■ **What the task asks**:
Records follow. Copy every line with "SInt".

Data provided: Begin

Lemma read_known_array_written t name nents ncomps arr rest :
  Forall valid arr -> Z.of_nat (length arr * ser_width) < 2 ^ 60 ->
  nents * ncomps = Z.of_nat (length arr) -> Z.of_nat (length arr) <= INT_MAX ->
  read_known_array use_zlib rcpu (T := T) t name nents ncomps cpu_le use_zlib
    (write_array use_zlib cpu_le t name ncomps arr ++ rest) = Ok arr rest.
Proof.
  intros Hv Hn Hs Hi. destruct (attrib_describe_array t name ncomps) as (E1 & E2 & E3 & _).
  unfold read_known_array, write_array. cbn [app read_xml_tag bind elem_name tag_type].
  rewrite E1, E2, E3, !string_eqb_refl. cbn [check tag_kind_eqb bind].
  rewrite lo_mul_small, Hs by (unfold INT_MIN in *; lia).
  unfold bind at 1. rewrite read_array_written by assumption. reflexivity.
Qed.

(** C11: round trip of a data array.  What [write_array] writes for an
    array of valid values (less than [2^60] bytes, and no more values
    than an [int] counts) is read back by
    [read_known_array] with the same name, type and number of components,
    with or without zlib, on a CPU of either byte order, the file giving
    the writer's: the same values, and the stream is left after the
    array's end tag. *)
Theorem read_known_array_write_array t name nents ncomps arr rest :
  Forall valid arr -> Z.of_nat (length arr * ser_width) < 2 ^ 60 ->
  nents * ncomps = Z.of_nat (length arr) -> Z.of_nat (length arr) <= INT_MAX ->
  read_known_array use_zlib rcpu (T := T) t name nents ncomps cpu_le use_zlib
    (write_array use_zlib cpu_le t name ncomps arr ++ rest) = Ok arr rest.
Proof. intros; eapply read_known_array_written; eassumption. Qed.

End ArrayRoundTrip.

(** ** Tags *)

(** [vectors_2d_to_3d] and [vectors_3d_to_2d] (outside [src/]): a third
    component 0 added to, or dropped from, every vector. *)
Fixpoint vectors_2d_to_3d (a : list Real) : list Real :=
  match a with
  | x :: y :: r => x :: y :: real_zero :: vectors_2d_to_3d r
  | _ => []
  end.

Fixpoint vectors_3d_to_2d (a : list Real) : list Real :=
  match a with
  | x :: y :: _ :: r => x :: y :: vectors_3d_to_2d r
  | _ => []
  end.

(** The array of a tag, by its type. *)
Inductive tag_array : Type :=
| ArrI8 (a : list (SInt 1))
| ArrI32 (a : list (SInt 4))
| ArrI64 (a : list (SInt 8))
| ArrF64 (a : list Real).

Definition tag_array_type (a : tag_array) : omega_type :=
  match a with
  | ArrI8 _ => OMEGA_H_I8
  | ArrI32 _ => OMEGA_H_I32
  | ArrI64 _ => OMEGA_H_I64
  | ArrF64 _ => OMEGA_H_F64
  end.

Definition tag_array_length (a : tag_array) : nat :=
  match a with
  | ArrI8 l => length l
  | ArrI32 l => length l
  | ArrI64 l => length l
  | ArrF64 l => length l
  end.

(** A tag of the mesh: [TagBase] with its name, number of components,
    whether [outflags()] has [OMEGA_H_DO_VIZ], and its array. *)
Record vtag : Type := mkVtag {
  vt_name : String.string;
  vt_ncomps : Z;
  vt_viz : bool;
  vt_data : tag_array
}.

Section Tags.
Context {B : Base64} {C : Compressor}.
(** The bytes of a [Real]. *)
Variables (use_zlib cpu_le : bool).

(** [write_tag(stream, tag, space_dim)] (lines 194-217): nothing for a
    tag without [OMEGA_H_DO_VIZ]; a [Real] tag with as many components
    as the space dimension 2 is written with a third component 0. *)
Definition write_tag (tag : vtag) (space_dim : Z) : list item :=
  if negb (vt_viz tag) then []
  else
    let name := vt_name tag in
    let ncomps := vt_ncomps tag in
    match vt_data tag with
    | ArrI8 a => write_array use_zlib cpu_le OMEGA_H_I8 name ncomps a
    | ArrI32 a => write_array use_zlib cpu_le OMEGA_H_I32 name ncomps a
    | ArrI64 a => write_array use_zlib cpu_le OMEGA_H_I64 name ncomps a
    | ArrF64 a =>
        if (space_dim =? 2) && (ncomps =? space_dim)
        then write_array use_zlib cpu_le OMEGA_H_F64 name 3 (vectors_2d_to_3d a)
        else write_array use_zlib cpu_le OMEGA_H_F64 name ncomps a
    end.

(** [read_tag(stream, mesh, ent_dim, ...)] (lines 219-254) on the tags
    [tags] of dimension [ent_dim], which has [nents] entities: [None] at
    the end of the list of arrays; otherwise the tag of that name is
    replaced ([remove_tag], then [add_tag] at the end with
    [OMEGA_H_DO_OUTPUT]). *)
Definition read_tag (nents : Z) (is_little_endian is_compressed : bool) (tags : list vtag)
    : comp xstream (option (list vtag)) :=
  st <- read_array_start_tag OMEGA_H_I8 ;;
  match st with
  | None => ret None
  | Some (type, name, ncomps) =>
      let size := lo_mul nents ncomps in
      data <- (match type with
               | OMEGA_H_I8 => a <- read_array use_zlib cpu_le size is_little_endian is_compressed ;; ret (ArrI8 a)
               | OMEGA_H_I32 => a <- read_array use_zlib cpu_le size is_little_endian is_compressed ;; ret (ArrI32 a)
               | OMEGA_H_I64 => a <- read_array use_zlib cpu_le size is_little_endian is_compressed ;; ret (ArrI64 a)
               | OMEGA_H_F64 => a <- read_array use_zlib cpu_le size is_little_endian is_compressed ;; ret (ArrF64 a)
               end) ;;
      read_array_end_tag ;;
      ret (Some (filter (fun t => negb (String.eqb (vt_name t) name)) tags
                 ++ [mkVtag name ncomps true data]))
  end.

Data provided: End

■ **Result**:
| ArrI8 (a : list (SInt 1))
| ArrI32 (a : list (SInt 4))
| ArrI64 (a : list (SInt 8))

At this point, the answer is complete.